Unicredit: difficile valutazione impatti su profittabilità, escluse scalate

(Teleborsa) – Unicredit conferma la persistenza di “incertezze” a causa dall’emergenza Covid-19 e la possibilità che vi siano “impatti anche nell’ambito del mercato finanziario”, che in questo momento “rendono di difficile valutazione ogni previsione” sulla profittabilità del gruppo.
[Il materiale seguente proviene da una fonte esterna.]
(* ===== verification/SocketTests.v ===== *)
(** * The unit tests of [sock.rs], [fd.rs], [role.rs] and [incumbent.rs], on the model

    As in [LockTests]: each [#[test]] is a definition, [true] when it passes.
    The sockets, files and processes the tests create are arguments. *)
From Stdlib Require Import Strings.Ascii.
From stdpp Require Import base tactics option list numbers strings gmap.
From S2P Require Import Prelude Errors Protocol Sock Frame Fd Lock Channel Role Incumbent Bind.
Local Open Scope Z_scope.

Abbreviation all_pass := (Forall (λ passed : bool, passed = true)).

(** ** [sock.rs] *)
Definition rejects_over_long_socket_path (sun_path_size : Z) : bool :=
  let x := of_chars (replicate (Z.to_nat (max_socket_path_len sun_path_size)) "x"%char) in
  match validate_socket_path sun_path_size (path_join "/tmp" x) with
  | Err (SocketPathTooLong _ len max) =>
      bool_decide (len > max) && bool_decide (max = max_socket_path_len sun_path_size)
  | _ => false
  end.

(** A [bind_socket] whose system calls all work, and makes the descriptor
    [fd] and the description (and inode) [o]. *)
Definition bind_works (fd : Z) (o : nat) (umask : Z) : BindAnswers :=
  mkBindAnswers (Ok tt) (Ok tt) (Ok tt) fd o umask (Ok tt) (Ok tt) (Ok tt).

Definition ends_with (suffix s : string) : bool :=
  bool_decide (list.take (String.length suffix) (rev (chars s)) = rev (chars suffix)).

Section bound.
Context (sz pid seq : Z) (tempdir : string).

Definition bind_produces_owner_only_socket (a : BindAnswers) (w : Names) : bool :=
  let path := path_join tempdir "ctl.sock" in
  let '(listener, w) := bind_socket sz pid seq a path w in
  is_ok listener && bool_decide (mode <$> names w !! path = Some SOCKET_MODE) &&
  bool_decide (filter (λ n, ends_with ".tmp" n = true) (map_to_list (names w)).*1 = []).

(** [inode_of]: the inode is the socket's. *)
Definition inode_of (w : Names) (path : string) : option nat := serves <$> names w !! path.

Definition rebind_replaces_path_without_a_missing_window (a b : BindAnswers) (w : Names) : bool :=
  let path := path_join tempdir "ctl.sock" in
  let '(first, w1) := bind_socket sz pid seq a path w in
  let '(second, w2) := bind_socket sz pid (seq + 1) b path w1 in
  match first, second with
  | Ok first, Ok second =>
      bool_decide (is_Some (names w2 !! path)) &&
      negb (bool_decide (inode_of w1 path = inode_of w2 path)) &&
      fd_is_listening (bind_kernel w2) first
  | _, _ => false
  end.
End bound.

(** [UnixListener::set_nonblocking(true)]. *)
Definition set_nonblocking (fd : Z) : sys unit :=
  flags ← fcntl_getfl fd; fcntl_setfl fd (Z.lor flags O_NONBLOCK).

Definition cloexec_and_blocking_normalization_are_idempotent (fd : Z) (k : kernel) : bool :=
  let probe : sys bool :=
    (_ ← set_nonblocking fd;
     _ ← clear_nonblocking fd; _ ← set_cloexec fd;
     _ ← clear_nonblocking fd; _ ← set_cloexec fd;
     fl ← fcntl_getfl fd; fd_flags ← fcntl_getfd fd;
     mret (bool_decide (Z.land fl O_NONBLOCK = 0) && negb (bool_decide (Z.land fd_flags FD_CLOEXEC = 0)))) in
  match (probe k).1 with Ok b => b | Err _ => false end.

(** A listener, a plain file and a connection, as the kernel has them. *)
Definition plain_file (d : description) : Prop :=
  Z.land (st_mode d) S_IFMT ≠ S_IFSOCK ∧ acceptconn d = Err ENOTSOCK.
Definition connection (d : description) : Prop :=
  Z.land (st_mode d) S_IFMT = S_IFSOCK ∧ acceptconn d = Ok false.
Definition listener_of (family : Z) (d : description) : Prop :=
  Z.land (st_mode d) S_IFMT = S_IFSOCK ∧ acceptconn d = Ok true ∧ sockname_family d = Some family.

Definition socket_introspection_distinguishes_kinds (listener file conn : Z) (k : kernel) : bool :=
  fd_is_socket k listener && fd_is_listening k listener &&
  bool_decide (socket_family k listener = Some AF_UNIX) &&
  negb (fd_is_socket k file) && negb (fd_is_listening k file) &&
  fd_is_socket k conn && negb (fd_is_listening k conn).

(** [peer_uid] is what the kernel reports for the local connection;
    [wrapping_add] is on [u32]. *)
Definition peer_uid_matches_our_own_for_a_local_connection (peer_uid : result IoError Z) (euid : Z) : bool :=
  let next := (euid + 1) `mod` (u32_max + 1) in
  match peer_uid with Ok uid => bool_decide (uid = euid) | Err _ => false end &&
  peer_uid_is_allowed euid euid [] &&
  negb (peer_uid_is_allowed euid next []) && peer_uid_is_allowed euid next [euid + 1].

(** ** [fd.rs] *)
Definition zero_sources_is_noop (k : kernel) : bool := is_ok (install_inherited_fds [] k).1.

(** The child's exit code. *)
Definition child_code (sources : list Z) (k : kernel) : Z :=
  match install_inherited_fds sources k with
  | (Err _, _) => 1
  | (Ok _, k) =>
      if forallb (λ i, match (fcntl_getfd (3 + i) k).1 with
                       | Ok flags => bool_decide (Z.land flags FD_CLOEXEC = 0)
                       | Err _ => false
                       end) (seqZ 0 3) then 0 else 2
  end.
Definition install_in_forked_child_settles_targets_and_clears_cloexec (s0 s1 s2 : Z) (k : kernel) : bool :=
  bool_decide (child_code [s0; s1; s2] k = 0).

(** ** [role.rs] *)
Definition set_var (name value : string) (p : Process) : Process :=
  mkProcess (Role.pid p) (<[name := value]> (proc_env p)) (kern p).
Definition unset_var (name : string) (p : Process) : Process :=
  mkProcess (Role.pid p) (base.delete name (proc_env p)) (kern p).

(** [detect_role().unwrap()] as a [ColdStart] whose listeners satisfy [check]. *)
Definition cold_start (check : Process → InheritedListeners → bool) (p : Process) : bool * Process :=
  match detect_role (Ok tt) p with
  | (Ok (ColdStart l), p) => (check p l, p)
  | (_, p) => (false, p)
  end.

Definition detect_env_branches (p : Process) : bool :=
  let id_text pid := print_dec (Z.to_N pid) in
  let p := unset_var ENV_LISTEN_FDNAMES (unset_var ENV_LISTEN_FDS
             (unset_var ENV_HANDOFF_SOCK_FD (unset_var ENV_HANDOFF_ROLE p))) in
  let '(clean, p) := cold_start (λ _ _, true) p in
  let p := set_var ENV_HANDOFF_ROLE "other" p in
  let '(other, p) := cold_start (λ _ _, true) p in
  let p := unset_var ENV_HANDOFF_ROLE p in
  let p := set_var ENV_LISTEN_PID (id_text (Role.pid p + 1))
             (set_var ENV_LISTEN_FDNAMES "http:grpc:admin" (set_var ENV_LISTEN_FDS "3" p)) in
  let '(foreign, p) := cold_start (λ _ l, is_empty l) p in
  let p := set_var ENV_LISTEN_PID (id_text (Role.pid p))
             (unset_var ENV_LISTEN_FDNAMES (set_var ENV_LISTEN_FDS "3" p)) in
  let '(ours, p) := cold_start (λ p l, forallb (λ '(_, fd), fd_is_socket (kern p) fd) (map_to_list l)) p in
  clean && other && foreign && ours.

Definition take_and_take_unix_are_family_checked (unix tcp : Z) (k : kernel) : bool :=
  let inherited : InheritedListeners := <["unix"%string := unix]> {["tcp"%string := tcp]} in
  let '(r1, inherited) := Role.take inherited k "unix" in
  let '(r2, inherited) := take_unix inherited k "tcp" in
  let '(adopted_tcp, inherited) := Role.take inherited k "tcp" in
  let '(adopted_unix, inherited) := take_unix inherited k "unix" in
  bool_decide (r1 = None) && bool_decide (r2 = None) && bool_decide (is_Some adopted_tcp) &&
  bool_decide (is_Some adopted_unix) && is_empty inherited.

Definition take_refuses_a_connected_socket (client : Z) (k : kernel) : bool :=
  bool_decide ((Role.take {["http"%string := client]} k "http").1 = None).

(** ** [incumbent.rs] *)
Definition classified (f : AcceptFailure) (errno : Errno) : bool :=
  match classify_accept_error (io_from_errno errno), f with
  | Retry, Retry | Exhausted, Exhausted | Fatal, Fatal => true
  | _, _ => false
  end.
Definition transient_accept_errors_do_not_end_the_serve_loop : bool :=
  forallb (classified Retry) [ECONNABORTED; EPROTO; EPERM; EINTR] &&
  forallb (classified Exhausted) [EMFILE; ENFILE; ENOBUFS; ENOMEM; EAGAIN] &&
  forallb (classified Fatal) [EBADF; EINVAL; ENOTSOCK; EFAULT].

(** [stale] is the socket file the crashed predecessor left; [connect] finds
    the listener of the description the name serves. *)
Definition cold_start_bind_is_private_and_replaces_a_stale_path (sz pid seq : Z) (tempdir : string)
    (a : BindAnswers) (stale : Node) (k : kernel) : bool :=
  let sock_path := path_join (path_join tempdir "nested") "ctl.sock" in
  let w := mkNames {[sock_path := stale]} k [] in
  match Lock.acquire fs_ok pid tempdir (mkLockDir None None ∅) with
  | (Ok lock, d) =>
      match bind_cold_start sz pid seq a true sock_path lock (d, w) with
      | (Ok incumbent, (_, w)) =>
          bool_decide (mode <$> names w !! sock_path = Some SOCKET_MODE) &&
          bool_decide (inode_of w sock_path = ofd <$> fdtab (bind_kernel w) !! listener incumbent) &&
          fd_is_listening (bind_kernel w) (listener incumbent)
      | _ => false
      end
  | _ => false
  end.

(** ** The suite

    What a run of the tests has at hand: a process, a temporary directory,
    two fresh sockets for the binds, and open descriptors of every kind. *)
Record TestHost : Type := mkHost {
  sun_path_size : Z;
  process : Process;
  tempdir : string;
  counter : Z;          (* the staging counter *)
  umask : Z;
  fresh1 : Z * nat;     (* the descriptors and inodes of two new sockets *)
  fresh2 : Z * nat;
  stale : Node;
  fx_euid : Z;
  unix_fd : Z;
  tcp_fd : Z;
  file_fd : Z;
  conn_fd : Z;
  socks : Z * Z * Z     (* the socketpair ends *)
}.

Definition fx_kernel (x : TestHost) : kernel := kern (process x).
Definition bind1 (x : TestHost) : BindAnswers := bind_works (fresh1 x).1 (fresh1 x).2 (umask x).
Definition bind2 (x : TestHost) : BindAnswers := bind_works (fresh2 x).1 (fresh2 x).2 (umask x).
Definition empty_names (x : TestHost) : Names := mkNames ∅ (fx_kernel x) [].

Definition sock_tests (x : TestHost) : list bool :=
  let pid := Role.pid (process x) in
  [rejects_over_long_socket_path (sun_path_size x);
   bind_produces_owner_only_socket (sun_path_size x) pid (counter x) (tempdir x) (bind1 x) (empty_names x);
   rebind_replaces_path_without_a_missing_window (sun_path_size x) pid (counter x) (tempdir x)
     (bind1 x) (bind2 x) (empty_names x);
   cloexec_and_blocking_normalization_are_idempotent (unix_fd x) (fx_kernel x);
   socket_introspection_distinguishes_kinds (unix_fd x) (file_fd x) (conn_fd x) (fx_kernel x);
   peer_uid_matches_our_own_for_a_local_connection (Ok (fx_euid x)) (fx_euid x)].
Definition fd_tests (x : TestHost) : list bool :=
  [zero_sources_is_noop (fx_kernel x);
   install_in_forked_child_settles_targets_and_clears_cloexec (socks x).1.1 (socks x).1.2 (socks x).2 (fx_kernel x)].
Definition role_tests (x : TestHost) : list bool :=
  [detect_env_branches (process x); take_and_take_unix_are_family_checked (unix_fd x) (tcp_fd x) (fx_kernel x);
   take_refuses_a_connected_socket (conn_fd x) (fx_kernel x)].
Definition incumbent_tests (x : TestHost) : list bool :=
  [transient_accept_errors_do_not_end_the_serve_loop;
   cold_start_bind_is_private_and_replaces_a_stale_path (sun_path_size x) (Role.pid (process x)) (counter x)
     (tempdir x) (bind1 x) (stale x) (fx_kernel x)].

(** The paths of a test fit and differ from their staging names. *)
Record PathFits (sz pid seq : Z) (path : string) : Prop := {
  path_valid : validate_socket_path sz path = Ok tt;
  staging_valid : validate_socket_path sz (staging_path pid seq path) = Ok tt;
  staging_apart : staging_path pid seq path ≠ path
}.

(** [fd] is open, with its entry and its description. *)
Definition open_as (k : kernel) (fd : Z) (e : fd_entry) (d : description) : Prop :=
  fdtab k !! fd = Some e ∧ descs k !! ofd e = Some d.
Definition open_kind (k : kernel) (fd : Z) (kind : description → Prop) : Prop :=
  ∃ e d, open_as k fd e d ∧ kind d.

Record HostOk (x : TestHost) : Prop := {
  ok_platform : sun_path_size x = 108 ∨ sun_path_size x = 104;
  ok_pid : 0 ≤ Role.pid (process x) < u32_max;
  ok_paths seq : seq = counter x ∨ seq = counter x + 1 →
    PathFits (sun_path_size x) (Role.pid (process x)) seq (path_join (tempdir x) "ctl.sock");
  ok_nested : PathFits (sun_path_size x) (Role.pid (process x)) (counter x)
    (path_join (path_join (tempdir x) "nested") "ctl.sock");
  ok_fresh : fdtab (fx_kernel x) !! (fresh1 x).1 = None ∧ fdtab (fx_kernel x) !! (fresh2 x).1 = None ∧
    (fresh1 x).1 ≠ (fresh2 x).1 ∧ (fresh1 x).2 ≠ (fresh2 x).2;
  ok_euid : 0 ≤ fx_euid x < u32_max;
  ok_unix : open_kind (fx_kernel x) (unix_fd x) (listener_of AF_UNIX);
  ok_tcp : open_kind (fx_kernel x) (tcp_fd x) (listener_of AF_INET);
  ok_file : open_kind (fx_kernel x) (file_fd x) plain_file;
  ok_conn : open_kind (fx_kernel x) (conn_fd x) connection;
  ok_socks : Forall (λ s, is_Some (fdtab (fx_kernel x) !! s)) [(socks x).1.1; (socks x).1.2; (socks x).2];
  ok_room : (3 ≤ length (free_fds (fx_kernel x) 6))%nat
}.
Lo ha chiarito la banca rispondendo alla domanda di un azionista, in occasione dell’assemblea a porte chiuse di domani.

In relazione alla perdita di capitalizzazione subita da Unicredit nell’ultimo periodo, la banca esclude potenziali scalate e spiega che la riduzione del valore di mercato nell’attuale congiuntura è “generalizzata a livello europeo ed internazionale”. “La diffusione del Covid-19 ha provocato significativi ribassi nei corsi azionari” e “quello bancario è uno dei settori che ha registrato le maggiori perdite” – risponde la banca – ma “le azioni UniCredit hanno subito un ribasso, sostanzialmente in linea con quello dell’indice bancario europeo”.

Sulle misure intraprese per rispondere all’epidemia, Unicredit ha detto di aver fatto ricorso al lavoro agile, che ha interessato circa il 55% dei dipendenti in Italia (a fine 2019 la percentuale era del 20% circa).

La banca in questo momento esclude qualsiasi operazione di natura straordinaria, sia acquisizioni che cessioni, ad “eccezione di eventuali acquisizioni minori nei mercati di interesse in Europa centro-orientale” dove c’è “una presenza strategica”. Ma anche queste ultime saranno valutate alla luce degli impatti dell’epidemia.

Unicredit ha spiegato anche che è in fase di studio il progetto di riorganizzazione, che prevede la creazione di una subholding italian per le attività estere, con riguardo prevalentemente all’ottimizzazione del requisito minimo di fondi propri e altre passività soggette a bail-in.